> _Work item_
Copy out each line of the material in which the word "promptId" appears.
§ §
Lemma prompt_analysis_sorted_stable_witness :
  exists a,
    analyze_suite "ties" report_ties = Ok a /\
    map promptId (prompt_analysis a) = [JStr "b"; JStr "a"; JStr "c"] /\
    exists rows,
      rows_of_report report_ties rows /\
      Permutation rows (prompt_analysis a) /\
      StronglySorted (fun x y => pass_key y <= pass_key x)
        (prompt_analysis a) /\
      forall k, filter (same_key pass_key k) (prompt_analysis a)
                = filter (same_key pass_key k) rows.
Proof.
  eexists. split; [vm_compute; reflexivity|]. split; [reflexivity|].
  exact (prompt_analysis_sorted_stable "ties" report_ties _ eq_refl).
Defined.

(** ** Rows without an id *)

Lemma analyze_prompt_no_id (m : list (string * json)) (row : PromptStats) :
  assoc_get "promptId" m = None ->
  analyze_prompt (JObj m) = Ok row ->
  promptId row = JNull.
Proof.
  unfold analyze_prompt. intros Hm H.
  inv_bind H. apply bind_Ok in H. destruct H as (pid & Hpid & H).
  do 9 (let x := fresh "w" in let Hx := fresh "Hw" in
        apply bind_Ok in H; destruct H as (x & Hx & H)).
  injection H as <-. simpl.
  simpl in Hpid. rewrite Hm in Hpid. injection Hpid as <-. reflexivity.
Qed.

Lemma rows_for_null (rows : list PromptStats) :
  rows_for JNull rows = idless_rows rows.
Proof.
  unfold rows_for, idless_rows. apply filter_ext.
  intros p. destruct (promptId p); reflexivity.
Qed.

Lemma key_eqb_null (k : json) : key_eqb k JNull = true -> k = JNull.
Proof.
  destruct k; simpl; intros H; try discriminate. reflexivity.
Qed.

(** At most one of a set of distinct keys equals a given key. *)
Lemma distinct_keys_once (ks : list json) (k : json) :
  distinct_keys ks ->
  (List.length (filter (fun a => key_eqb a k) ks) <= 1)%nat.
Proof.
  unfold distinct_keys. induction 1 as [|a l Ha Hl IH]; simpl; [lia|].
  destruct (key_eqb a k) eqn:E; [|exact IH].
  replace (filter (fun a0 => key_eqb a0 k) l) with (@nil json); [simpl; lia|].
  symmetry. clear IH Hl. induction Ha as [|b l Hb Hl IH]; simpl; [reflexivity|].
  rewrite (key_eqb_congr _ _ b E), key_eqb_sym in Hb.
  rewrite Hb. exact IH.
Qed.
§ §
> _Task result_
    map promptId (prompt_analysis a) = [JStr "b"; JStr "a"; JStr "c"] /\
  assoc_get "promptId" m = None ->
  promptId row = JNull.
  intros p. destruct (promptId p); reflexivity.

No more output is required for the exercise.